EXERCISE AIM:
Transcribe the records word for word, beginning with the first line and ending with the line that contains "catalog_sys w (scanned w paths) s)."; include nothing else.

Segment Start: AVAILABLE DATA

(** The first loop, whatever it starts from. *)
Lemma catalog_loop_spec (w : World) (paths : list string) :
  forall (cat : Catalog) (s : Sys),
    raised cat = None ->
    fold_left (catalog_step w) paths (cat, s) =
    (mkCatalog
       (entries cat
        ++ start_pages (page_cursor cat) (opened w (scanned w paths)))
       (readers cat ++ opened w (scanned w paths))
       (page_cursor cat + total_pages (opened w (scanned w paths)))
       (first_broken w paths),
     mkSys (stdout s ++ skip_warnings w (scanned w paths)) (stderr s)
           (accesses s ++ map APdfReader (scanned w paths)) (written s)
           (truncated s))%list.
Proof.
  induction paths as [|p paths IH]; intros cat s Hr.
  - cbn. rewrite !app_nil_r, Nat.add_0_r. destruct cat, s. cbn in *.
    now subst.
  - cbn [fold_left]. unfold catalog_step at 2. rewrite Hr.
    cbn [first_broken scanned].
    destruct (pdf_reader w p) as [r|e|exc msg] eqn:E.
    + rewrite IH by reflexivity. unfold opened, skip_warnings.
      cbn [flat_map map]. rewrite E.
      fold (opened w (scanned w paths)).
      fold (skip_warnings w (scanned w paths)).
      cbn [entries readers page_cursor stdout stderr accesses written
           truncated access print app start_pages].
      rewrite <- !app_assoc. cbn [app].
      now rewrite total_pages_cons, Nat.add_assoc.
    + rewrite IH by assumption. unfold opened, skip_warnings.
      cbn [flat_map map]. rewrite E.
      fold (opened w (scanned w paths)).
      fold (skip_warnings w (scanned w paths)).
      cbn [stdout stderr accesses written truncated access print app].
      rewrite <- !app_assoc. reflexivity.
    + rewrite (catalog_loop_raised w paths _ _ (exc, msg)) by reflexivity.
      unfold opened, skip_warnings. cbn [flat_map map]. rewrite E.
      cbn [app start_pages access stdout stderr accesses written truncated].
      unfold total_pages. cbn [map list_sum fold_right].
      now rewrite !app_nil_r, Nat.add_0_r.
Qed.

Lemma build_catalog_spec (w : World) (paths : list string) (s : Sys) :
  build_catalog w paths s =
  (mkCatalog (start_pages 0 (opened w (scanned w paths)))
             (opened w (scanned w paths))
             (total_pages (opened w (scanned w paths)))
             (first_broken w paths),
   catalog_sys w (scanned w paths) s).
Proof. unfold build_catalog. now rewrite catalog_loop_spec. Qed.

(** The second loop, whatever it starts from. *)
Lemma append_documents_spec (docs : list (string * list Page)) :
  forall (wr : PdfWriter) (index : nat),
    fold_left append_document docs (wr, index) =
    (mkWriter (pages wr ++ List.concat (map snd docs))
              (outline wr ++ bookmarks index docs),
     index + total_pages docs)%list.
Proof.
  induction docs as [|[name r] docs IH]; intros wr index.
  - cbn. rewrite !app_nil_r, Nat.add_0_r. now destruct wr.
  - cbn [fold_left append_document]. rewrite IH, add_pages_spec.
    unfold add_outline_item.
    cbn [pages outline map snd List.concat bookmarks].
    rewrite total_pages_cons, <- !app_assoc, Nat.add_assoc. reflexivity.
Qed.

Lemma build_document_spec (w : World) (file : string) (paths : list string)
    (s : Sys) :
  build_document w file paths s =
  match first_broken w paths with
  | Some (exc, msg) => (Raised exc msg, catalog_sys w (scanned w paths) s)
  | None =>
      match opened w paths with
      | [] => (Raised "RuntimeError" "No readable PDFs to merge.",
               catalog_sys w paths s)
      | _ :: _ =>
          (Returned (assembled w file paths), cover_sys w file paths s)
      end
  end.
Proof.
  unfold build_document. rewrite build_catalog_spec.
  cbn [raised readers entries].
  destruct (first_broken w paths) as [[exc msg]|] eqn:Hb; [reflexivity|].
  rewrite (scanned_all w paths Hb).
  destruct (opened w paths) as [|d docs] eqn:E; [reflexivity|].
  rewrite <- E.
  rewrite (surjective_pairing
             (make_cover_pdf w (cover_path file) (catalog_sys w paths s))).
  rewrite (make_cover_pdf_pages_any_sys w (cover_path file) _ sys0).
  fold (cover_of w file). fold (toc_of w paths).
  fold (cover_sys w file paths s).
  rewrite !add_pages_spec. unfold add_outline_item.
  cbn [pages outline app]. rewrite append_documents_spec.
  cbn [pages outline app]. unfold assembled.
  now rewrite <- app_assoc.
Qed.

Lemma merge_with_index_spec (w : World) (file out : string)
    (paths : list string) (s : Sys) :
  merge_with_index w file out paths s =
  match first_broken w paths with
  | Some (exc, msg) => (Raised exc msg, catalog_sys w (scanned w paths) s)
  | None =>
      match opened w paths with
      | [] => (Raised "RuntimeError" "No readable PDFs to merge.",
               catalog_sys w paths s)
      | _ :: _ =>
          match open_wb_error w out with
          | Some (OpenRaises exc msg) =>
              (Raised exc msg, cover_sys w file paths s)
          | Some (WriteRaises exc msg) =>
              (Raised exc msg, truncate_file out (cover_sys w file paths s))
          | None => (Returned tt,
                     write_file out (assembled w file paths)
                                (cover_sys w file paths s))
          end
      end
  end.
Proof.
  unfold merge_with_index. rewrite build_document_spec.
  destruct (first_broken w paths) as [[exc msg]|]; [reflexivity|].
  destruct (opened w paths); reflexivity.
Qed.

(** A container is returned exactly when no file that opens keeps its
    pages back and some file is readable; it is then [assembled]. *)
Lemma build_document_returned (w : World) (file : string)
    (paths : list string) (s : Sys) (wr : PdfWriter) :
  fst (build_document w file paths s) = Returned wr ->
  first_broken w paths = None /\ opened w paths <> [] /\
  wr = assembled w file paths.
Proof.
  rewrite build_document_spec.
  destruct (first_broken w paths) as [[exc msg]|]; [discriminate|].
  destruct (opened w paths); [discriminate|].
  intros [= <-]. repeat split. discriminate.
Qed.

Lemma first_broken_none_of_readable (w : World) (paths : list string) :
  forallb (readable w) paths = true -> first_broken w paths = None.
Proof.
  induction paths as [|p paths IH]; [reflexivity|].
  cbn [forallb first_broken]. unfold readable at 1.
  destruct (pdf_reader w p); try discriminate. exact IH.
Qed.

(** ** What the files that open contribute *)

Lemma opened_cons (w : World) (p : string) (paths : list string) :
  opened w (p :: paths) =
  (match pdf_reader w p with
   | PdfPages r => [(basename p, r)]
   | PdfError _ | PdfBroken _ _ => []
   end ++ opened w paths)%list.
Proof. reflexivity. Qed.

Lemma opened_filter (w : World) (paths : list string) :
  opened w (filter (readable w) paths) = opened w paths.
Proof.
  induction paths as [|p paths IH]; [reflexivity|].
  cbn [filter]. unfold readable at 1.
  destruct (pdf_reader w p) as [r|e|exc msg] eqn:E.
  - rewrite !opened_cons, E, IH. reflexivity.
  - rewrite opened_cons, E, IH. reflexivity.
  - rewrite opened_cons, E, IH. reflexivity.
Qed.

Lemma opened_length (w : World) (paths : list string) :
  List.length (opened w paths) = List.length (filter (readable w) paths).
Proof.
  induction paths as [|p paths IH]; [reflexivity|].
  rewrite opened_cons, length_app, IH. cbn [filter]. unfold readable at 2.
  destruct (pdf_reader w p); reflexivity.
Qed.

Lemma opened_pages (w : World) (paths : list string) :
  List.concat (map snd (opened w paths)) = List.concat (map (pages_of w) paths).
Proof.
  induction paths as [|p paths IH]; [reflexivity|].
  rewrite opened_cons, map_app, concat_app, IH. cbn [map List.concat].
  unfold pages_of at 2.
  destruct (pdf_reader w p); cbn; [|reflexivity|reflexivity].
  now rewrite app_nil_r.
Qed.

Lemma total_pages_app (a b : list (string * list Page)) :
  total_pages (a ++ b) = total_pages a + total_pages b.
Proof. unfold total_pages. now rewrite map_app, list_sum_app. Qed.

Lemma opened_total_pages (w : World) (paths : list string) :
  total_pages (opened w paths) = list_sum (map (page_count w) paths).
Proof.
  induction paths as [|p paths IH]; [reflexivity|].
  rewrite opened_cons, total_pages_app, IH. cbn [map list_sum].
  unfold page_count at 2, pages_of.
  destruct (pdf_reader w p); unfold total_pages, list_sum in *; cbn; lia.
Qed.

Lemma opened_nonempty (w : World) (paths : list string) :
  existsb (readable w) paths = true -> opened w paths <> [].
Proof.
  induction paths as [|p paths IH]; [discriminate|].
  cbn [existsb]. rewrite opened_cons. unfold readable at 1.
  destruct (pdf_reader w p); [discriminate| |]; exact IH.
Qed.

Lemma opened_empty (w : World) (paths : list string) :
  existsb (readable w) paths = false -> opened w paths = [].
Proof.
  induction paths as [|p paths IH]; [reflexivity|].
  cbn [existsb]. rewrite opened_cons. unfold readable at 1.
  destruct (pdf_reader w p); [discriminate| |]; exact IH.
Qed.

Lemma cover_of_length (w : World) (file : string) :
  List.length (cover_of w file) = 1.
Proof.
  unfold cover_of.
  pose proof (make_cover_pdf_cases w (cover_path file) sys0) as H.
  destruct (cover_image w (cover_path file)).
  - now destruct H as [-> _].
  - now destruct H as [-> _].
  - now destruct H as [(x & y & nw & nh & ->) _].
Qed.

Segment End: AVAILABLE DATA

WRITTEN SOLUTION:
(** The first loop, whatever it starts from. *)
Lemma catalog_loop_spec (w : World) (paths : list string) :
  forall (cat : Catalog) (s : Sys),
    raised cat = None ->
    fold_left (catalog_step w) paths (cat, s) =
    (mkCatalog
       (entries cat
        ++ start_pages (page_cursor cat) (opened w (scanned w paths)))
       (readers cat ++ opened w (scanned w paths))
       (page_cursor cat + total_pages (opened w (scanned w paths)))
       (first_broken w paths),
     mkSys (stdout s ++ skip_warnings w (scanned w paths)) (stderr s)
           (accesses s ++ map APdfReader (scanned w paths)) (written s)
           (truncated s))%list.
Proof.
  induction paths as [|p paths IH]; intros cat s Hr.
  - cbn. rewrite !app_nil_r, Nat.add_0_r. destruct cat, s. cbn in *.
    now subst.
  - cbn [fold_left]. unfold catalog_step at 2. rewrite Hr.
    cbn [first_broken scanned].
    destruct (pdf_reader w p) as [r|e|exc msg] eqn:E.
    + rewrite IH by reflexivity. unfold opened, skip_warnings.
      cbn [flat_map map]. rewrite E.
      fold (opened w (scanned w paths)).
      fold (skip_warnings w (scanned w paths)).
      cbn [entries readers page_cursor stdout stderr accesses written
           truncated access print app start_pages].
      rewrite <- !app_assoc. cbn [app].
      now rewrite total_pages_cons, Nat.add_assoc.
    + rewrite IH by assumption. unfold opened, skip_warnings.
      cbn [flat_map map]. rewrite E.
      fold (opened w (scanned w paths)).
      fold (skip_warnings w (scanned w paths)).
      cbn [stdout stderr accesses written truncated access print app].
      rewrite <- !app_assoc. reflexivity.
    + rewrite (catalog_loop_raised w paths _ _ (exc, msg)) by reflexivity.
      unfold opened, skip_warnings. cbn [flat_map map]. rewrite E.
      cbn [app start_pages access stdout stderr accesses written truncated].
      unfold total_pages. cbn [map list_sum fold_right].
      now rewrite !app_nil_r, Nat.add_0_r.
Qed.

Lemma build_catalog_spec (w : World) (paths : list string) (s : Sys) :
  build_catalog w paths s =
  (mkCatalog (start_pages 0 (opened w (scanned w paths)))
             (opened w (scanned w paths))
             (total_pages (opened w (scanned w paths)))
             (first_broken w paths),
   catalog_sys w (scanned w paths) s).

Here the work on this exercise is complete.